Each line that holds the word "counterStatus" counts once; give the total for the records below and nothing else.

--

(** Only [email] of the request body is read. *)
Definition handleIncrementMessageCount (req : LicenseVerificationRequest)
  : Async CounterResponse :=
  acatch
    (if negb (JS.truthyStr (email req)) then
       aret {| counterStatus := 400;
               counterBody := CounterError "Email is required" |}
     else
       const usersSnapshot := await Firestore.getUsersByEmail (email req) in
       match usersSnapshot with
       | [] =>
           aret {| counterStatus := 404;
                   counterBody := CounterError "User not found" |}
       | userDoc :: _ =>
           let userId := userDoc.1 in
           const licenseData := await Firestore.getLicense userId in
           match licenseData with
           | None =>
               aret {| counterStatus := 404;
                       counterBody := CounterError "License not found" |}
           | Some licenseData =>
               let newCount :=
                 JS.orZero (LicenseDoc.messageCount licenseData) + 1 in
               await Firestore.updateLicense userId (countFields newCount) in
               aret {| counterStatus := 200;
                       counterBody :=
                         Counted true newCount
                           (LicenseDoc.messageLimit licenseData) |}
           end
       end)
    (fun error =>
       aret {| counterStatus := 500;
               counterBody := CounterError "Failed to increment message count" |}).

--

# Answer area
5